Miscellaneous Proposals 

Among these are requiring prior approval of a percentage of shareholders before a corporate ad supporting or opposing a federal candidate airs -at least one bill requires this for public corporations spending $10,000;  and prohibiting the use of any federal funding to contribute to political campaigns or participate in lobbying. The Stand By Your Ad Act of 2010, sponsored by Rep. John Boccieri (D-OH), would require campaign-related communications financed by certain tax-exempt or political organizations to name their five largest donors. The Pick Your Poison Act of 2010, introduced by Rep. Alan Grayson (D-Fla.), would prohibit corporations that employ registered lobbyists from spending on electioneering communications. Another concern that may be addressed is assuring that stations provide adequate airtime to political candidates.

State and Local Activity

At least 24 states, and a number of localities, had state and local election laws similar to the federal corporate spending limits struck down by the Supreme Court. Other states lacked those and allowed state and local election activity prohibited for federal elections. In states with limits matching the federal, one or more of the following steps have been taken or may be planned in the wake of the ruling:

--State repeal, rewriting in light of Citizens United or suspension of enforcement of existing state law on corporate/union campaign spending. For example, a bill introduced March 5 in the Connecticut legislature would create new disclosure/ disclaimer requirements for independent expenditures, including by unions and corporations. In Montana, the attorney general said the state's corporate spending limits would stay in place until challenged, and a challenge was filed March 8. In New York, a bill introduced Feb. 17 would require shareholder approval for corporate independent expenditures, which are currently unlimited there for non-federal candidates. The Los Angeles Ethics Commission announced recently that it will stop enforcing a 2001 city ordinance banning direct corporate support in ads for candidates in city elections.

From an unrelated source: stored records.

(** X2.  On a category that stores a single frame with one actor per
    channel, each of the three style setters returns, keeps the frame and
    the two other style values, and leaves the same actors, every one a
    sphere at its channel's point with the new value applied; the renderer
    is not called, so no actor is created or removed. *)
Theorem X2_sphere_setters_restyle_in_place (c : Category) (s : VtkModel) :
  time_size (ps_frame (point_set c s)) = 1 → actors_match_frame c s →
  ∀ v w,
    restyled c s (ps_size (point_set c s)) v (ps_opacity (point_set c s))
      (set_point_color c v s)
    ∧ restyled c s w (ps_color (point_set c s)) (ps_opacity (point_set c s))
        (set_point_size c w s)
    ∧ restyled c s (ps_size (point_set c s)) (ps_color (point_set c s)) w
        (set_point_opacity c w s).
Proof.
  intros Ht Hinv v w. split; [|split].
  - exact (restyled_ok 999 c (with_color v (point_set c s)) s eq_refl eq_refl
             Ht Hinv _ (set_point_color_unfold c v s)).
  - exact (restyled_ok 999 c (with_size w (point_set c s)) s eq_refl eq_refl
             Ht Hinv _ (set_point_size_unfold c w s)).
  - exact (restyled_ok 999 c (with_opacity w (point_set c s)) s eq_refl
             eq_refl Ht Hinv _ (set_point_opacity_unfold c w s)).
Qed.

Lemma X2_sphere_setters_restyle_in_place_witness :
  restyled CatMarkers (update_markers two_markers fresh_model).2
    (ps_size (markers fresh_model)) black (ps_opacity (markers fresh_model))
    (set_markers_color black (update_markers two_markers fresh_model).2).
Proof.
  refine (proj1 (X2_sphere_setters_restyle_in_place CatMarkers
                   (update_markers two_markers fresh_model).2 _ _ black 1)).
  - vm_compute. reflexivity.
  - vm_compute. reflexivity.
Defined.

Lemma restyled_raises d c p s :
  time_size (ps_frame p) ≠ 1 →
  update_point_set (S d) c (ps_frame p) (set_point_set c p s)
  = (Raised (IndexError (update_message c)), set_point_set c p s).
Proof.
  intros Ht. cbn [update_point_set]. unfold update_rejects.
  apply Nat.eqb_neq in Ht. by rewrite Ht.
Qed.

(** X3.  A style setter of a sphere category stores its value first and
    validates nothing itself: when the stored frame is not a single frame,
    the update it ends with raises the IndexError of that category's
    update, the new value stays stored, and no actor is touched. *)
Theorem X3_sphere_setter_on_invalid_frame (c : Category) (s : VtkModel) :
  time_size (ps_frame (point_set c s)) ≠ 1 →
  ∀ v w,
    set_point_color c v s
    = (Raised (IndexError (update_message c)),
       set_point_set c (with_color v (point_set c s)) s)
    ∧ set_point_size c w s
      = (Raised (IndexError (update_message c)),
         set_point_set c (with_size w (point_set c s)) s)
    ∧ set_point_opacity c w s
      = (Raised (IndexError (update_message c)),
         set_point_set c (with_opacity w (point_set c s)) s).
Proof.
  intros Ht v w. split; [|split].
  - rewrite set_point_color_unfold.
    exact (restyled_raises 999 c (with_color v (point_set c s)) s Ht).
  - rewrite set_point_size_unfold.
    exact (restyled_raises 999 c (with_size w (point_set c s)) s Ht).
  - rewrite set_point_opacity_unfold.
    exact (restyled_raises 999 c (with_opacity w (point_set c s)) s Ht).
Qed.

Lemma X3_sphere_setter_on_invalid_frame_witness :
  (set_global_center_of_mass_color black
     (new_global_center_of_mass_set (mkMarkers 2 [origin]) fresh_model).2).1
  = Raised (IndexError "Segment center of mass should be from one frame only").
Proof.
  pose proof (X3_sphere_setter_on_invalid_frame CatGlobalCoM
                (new_global_center_of_mass_set (mkMarkers 2 [origin])
                   fresh_model).2) as H.
  destruct (H ltac:(vm_compute; lia) black 1%Q) as [E _].
  unfold set_global_center_of_mass_color. by rewrite E.
Defined.

(** ** The style setters of the meshes and of the muscles *)

Lemma mesh_scan_stored pre l :
  mesh_scan (pre ++ l) (length pre) l ≠ ScanRebuild.
Proof.
  revert pre. induction l as [|m rest IH]; intros pre; simpl; [done|].
  destruct (negb (mesh_time_size m =? 1)); [done|].
  rewrite lookup_app_r, Nat.sub_diag by lia. simpl.
  rewrite Nat.eqb_refl. simpl.
  specialize (IH (pre ++ [m])).
  by rewrite <- app_assoc, length_app, Nat.add_1_r in IH.
Qed.

Lemma points_loop_only_SetPoints l acts :
  Forall (fun e => is_SetPoints e = true) (points_loop l acts).2.
Proof.
  revert acts. induction l as [|m rest IH]; intros acts; simpl; [done|].
  destruct acts as [|a acts0]; [done|].
  destruct (SetPoints_ (vertices m) a) as [a'|]; simpl; [|done].
  specialize (IH acts0). destruct (points_loop rest acts0) as [[r x] e].
  simpl in *. by constructor.
Qed.
(** The body of [for (const fc of functionCalls)]. *)
Definition dispatchCall (st : Dispatch H) (fc : JsVal) : Completion (Dispatch H) :=
  let name := callName fc in
  let args := callArgs fc in
  if isString name "generateMovieScript" && truthy (prop args "scenes") then
    h ← onScript cb args (host st);
    Normal (confirm st h scriptSentence)
  else if isString name "translateNarrations" && truthy (prop args "targetLanguage") then
    h ← (if isArray (prop args "translatedNarrations") then
           optCall (onTranslateNarrations cb)
             (JObj [("targetLanguage", prop args "targetLanguage");
                    ("translatedNarrations", prop args "translatedNarrations")])
             (host st)
         else if isArray (prop args "scenes") then
           optCall (onTranslateNarrations cb) args (host st)
         else Normal (host st));
    Normal (confirm st h (translateSentence (prop args "targetLanguage")))
  else if isString name "generateYouTubeTitle" && truthy (prop args "title") then
    h ← optCall (onYouTubeTitle cb) (prop args "title") (host st);
    Normal (confirm st h titleSentence)
  else if isString name "generateYouTubeDescription" && truthy (prop args "description") then
    h ← optCall (onYouTubeDescription cb) (prop args "description") (host st);
    Normal (confirm st h descriptionSentence)
  else if isString name "generateYouTubeThumbnail" then
    let modelId := thumbnailModelId args in
    let scriptSummary := scriptSummaryOf scenes0 in
    prompt ← thumbnailPrompt (prop args "prompt") scriptSummary;
    let sceneBlobs := sceneImageBlobs scenes0 in
    let st' := mkDispatch (host st) (confirmText st) (S (generations st)) in
    tryCatch
      (blob ← genThumbnail (generations st) prompt sceneBlobs modelId;
       h ← optCall (onYouTubeThumbnail cb) blob (host st);
       Normal (confirm st' h thumbnailSentence))
      (fun err => Normal (confirm st' (host st) (failureSentence err)))
  else Normal st.
(** * News Orchestrator: the aggregation and timeline pipeline of [ai_news.py]

    A shallow embedding of the text helpers, the progressive summary, the
    milestone extraction, the timeline assembly, the reliability score and
    the [generate] handler, followed by the properties of the
    specification proved over them.

    Conventions of the embedding:
    - a Python [str] is a list of characters of code below 256; the
      whitespace class is Python's on these, the case mapping is Python's
      on the ASCII range (code points below 128), and what is proved of
      letter case is stated for ASCII text;
    - a [DataFrame] is the list of its rows, in index order, a row being
      the record of its cells;
    - a [datetime] is a naive one, the record of its fields, compared
      field by field; its label is what [strftime] prints with the C
      library, where a year before 1000 is not padded;
    - a [float] computed from word counts is the exact rational it rounds;
    - the spaCy pipeline, the summarizer and [dateparser] are parameters
      of the development; the wall clock read by [pd.to_datetime('today')]
      is an explicit argument. *)

From Stdlib Require Import Ascii String DecimalString.
From Stdlib Require Import List Arith PeanoNat Bool Lia.
From Stdlib Require Import NArith ZArith QArith Qminmax.
From Stdlib Require Import Sorting.Sorted Sorting.Permutation.
Import ListNotations.

Close Scope Q_scope.
Close Scope Z_scope.
Open Scope nat_scope.
Open Scope list_scope.

(* ================================================================= *)
(** ** Python strings *)

Module PyStr.

Definition str := list ascii.

(** A literal of the source. *)
Definition lit (s : string) : str := list_ascii_of_string s.
(** X15: the two pieces of a fruit of generation below 2 take the next two
    ids and the half sides 0 and 1, inherit the type and the rotation of
    the fruit, and fly apart symmetrically: their positions average to
    the fruit's and their velocities to the fruit's plus 5% of the
    hand's, less 0.05 upwards.  When the hand moves faster than 0.01 the
    pieces sit 0.01 from the fruit on the line perpendicular to the
    hand's velocity, the first one on the side of [(-vy, vx)];
    otherwise they sit 0.01 to its right and to its left.  In both
    cases they separate along that line: the velocity of the first
    piece relative to the second is its unit offset from the fruit
    times [2 * spreadSpeed], with
    [spreadSpeed = 0.15 + 0.1 * handSpeed >= 0.15], so the relative
    velocity has a positive component along the relative position and
    the distance between the pieces grows. *)
Theorem split_pieces_geometry (rnd : nat → R) (s : t) (l : loc) (hand : Hand.t)
    (obj : Obj.t) :
  heap s !! l = Some obj → (Obj.generation obj < 2)%Z →
  ∃ p1 p2,
    heap (_splitFruit rnd s l hand).1 = heap s ++ [p1; p2] ∧
    (Obj.id p1 = nextId s + 1 ∧ Obj.id p2 = nextId s + 2)%Z ∧
    (Obj.halfSide p1 = Some 0%Z ∧ Obj.halfSide p2 = Some 1%Z) ∧
    (Obj.type p1 = Obj.type obj ∧ Obj.type p2 = Obj.type obj ∧
     Obj.rotation p1 = Obj.rotation obj ∧ Obj.rotation p2 = Obj.rotation obj) ∧
    (Obj.x p1 + Obj.x p2 = 2 * Obj.x obj ∧ Obj.y p1 + Obj.y p2 = 2 * Obj.y obj) ∧
    (Obj.vx p1 + Obj.vx p2 = 2 * (Obj.vx obj + Hand.vx hand * 0.05) ∧
     Obj.vy p1 + Obj.vy p2 = 2 * (Obj.vy obj + Hand.vy hand * 0.05 - 0.05)) ∧
    (sqrt (Hand.vx hand * Hand.vx hand + Hand.vy hand * Hand.vy hand) > 0.01 →
     (Obj.x p1 - Obj.x obj) * Hand.vx hand + (Obj.y p1 - Obj.y obj) * Hand.vy hand = 0 ∧
     (Obj.x p1 - Obj.x obj) * (Obj.x p1 - Obj.x obj) +
       (Obj.y p1 - Obj.y obj) * (Obj.y p1 - Obj.y obj) = 0.01 * 0.01 ∧
     (Obj.vx p1 - Obj.vx p2) * Hand.vx hand + (Obj.vy p1 - Obj.vy p2) * Hand.vy hand = 0) ∧
    (sqrt (Hand.vx hand * Hand.vx hand + Hand.vy hand * Hand.vy hand) <= 0.01 →
     Obj.x p1 = Obj.x obj + 0.01 ∧ Obj.y p1 = Obj.y obj ∧
     Obj.x p2 = Obj.x obj - 0.01 ∧ Obj.y p2 = Obj.y obj) ∧
    (let spread :=
       0.15 + sqrt (Hand.vx hand * Hand.vx hand + Hand.vy hand * Hand.vy hand) * 0.1 in
     0.15 <= spread ∧
     Obj.vx p1 - Obj.vx p2 = 2 * spread * ((Obj.x p1 - Obj.x obj) / 0.01) ∧
     Obj.vy p1 - Obj.vy p2 = 2 * spread * ((Obj.y p1 - Obj.y obj) / 0.01) ∧
     (Obj.vx p1 - Obj.vx p2) * (Obj.x p1 - Obj.x p2) +
       (Obj.vy p1 - Obj.vy p2) * (Obj.y p1 - Obj.y p2) = 4 * spread * 0.01) ∧
    (sqrt (Hand.vx hand * Hand.vx hand + Hand.vy hand * Hand.vy hand) > 0.01 →
     (Obj.x p1 - Obj.x obj) *
       sqrt (Hand.vx hand * Hand.vx hand + Hand.vy hand * Hand.vy hand) =
       - Hand.vy hand * 0.01 ∧
     (Obj.y p1 - Obj.y obj) *
       sqrt (Hand.vx hand * Hand.vx hand + Hand.vy hand * Hand.vy hand) =
       Hand.vx hand * 0.01).
Proof.
  intros Hl Hg. unfold _splitFruit. rewrite Hl. rewrite decide_False by lia.
  set (sp := sqrt (Hand.vx hand * Hand.vx hand + Hand.vy hand * Hand.vy hand)).
  destruct (decide (sp > 0.01)) as [Hfast | Hslow]; cbn [fold_left];
    unfold splitPiece, generateId, random, alloc, push_object; cbn;
    eexists _, _; (split; [ by rewrite <- app_assoc | ]); cbn;
    (destruct (decide (0%Z = 0%Z)); [ | done ]);
    (destruct (decide (1%Z = 0%Z)); [ done | ]).
  - split; [ split; lia | ]. do 2 (split; [ done | ]).
    split; [ split; lra | ]. split; [ split; lra | ].
    pose proof (unit_perp (Hand.vx hand) (Hand.vy hand)) as Hu. fold sp in Hu.
    specialize (Hu ltac:(lra)).
    split; [ intros _ | split; [ intros ?; lra | split; [ | intros _ ] ] ].
    + split; [ field; lra | ]. split; [ | field; lra ].
      replace ((Obj.x obj + - Hand.vy hand / sp * 1 * 0.01 - Obj.x obj) *
               (Obj.x obj + - Hand.vy hand / sp * 1 * 0.01 - Obj.x obj) +
               (Obj.y obj + Hand.vx hand / sp * 1 * 0.01 - Obj.y obj) *
               (Obj.y obj + Hand.vx hand / sp * 1 * 0.01 - Obj.y obj))
        with (0.01 * 0.01 *
              (- Hand.vy hand / sp * (- Hand.vy hand / sp) +
               Hand.vx hand / sp * (Hand.vx hand / sp))) by ring.
      rewrite Hu. ring.
    + split; [ lra | ]. split; [ field; lra | ]. split; [ field; lra | ].
      transitivity (4 * (0.15 + sp * 0.1) * 0.01 *
                    (- Hand.vy hand / sp * (- Hand.vy hand / sp) +
                     Hand.vx hand / sp * (Hand.vx hand / sp))); [ ring | ].
      rewrite Hu. ring.
    + split; field; lra.
  - assert (Hsp : 0 <= sp) by apply sqrt_pos.
    split; [ split; lia | ]. do 2 (split; [ done | ]).
    split; [ split; lra | ]. split; [ split; lra | ].
    split; [ intros ?; lra | ]. split; [ intros _; repeat split; lra | ].
    split; [ | intros ?; lra ].
    split; [ lra | ]. split; [ field; lra | ]. split; [ field; lra | ring ].
Qed.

--Lawsuits by opponents of campaign finance limits to force repeal under Citizens United.

--Lawsuits using Citizens United to challenge other state law election-related provisions. (At the federal level, there were already pending court challenges to federal "soft money" and other restrictions, and the effect of the Supreme Court ruling on them is being assessed).

    State Court Cases

    The ruling is triggering aftershocks in some of the dozens of campaign finance-related lawsuits pending in state (and federal) courts. For example, some judges have ordered the parties to file briefs assessing the impact of the decision. In some states pending cases are similar to the Citizens United challenge; other cases attack state laws such as allowing public financing of campaigns for judgeships.

    Suggested Station Responses to the Ruling

    --Keep in touch with further federal, state and local law changes that affect political ads, how they can be financed and what in-ad "disclaimers" they require. Knowing what ads are legal and whether modified restrictions have been adopted locally or federally will help stations decide whether to run ads over which they have discretion (i.e. ads other than by federal candidates), and to maximize election-related revenue.

    --If a station does not expect to be sold out of political inventory, whether for the primary or general election, consider being proactive in letting new sources of political ads know you have availabilities.  All kinds of corporations, for-profit and nonprofit, publicly traded and privately held, labor unions and incorporated advocacy groups of every political stripe, can take advantage of the liberalized spending regime.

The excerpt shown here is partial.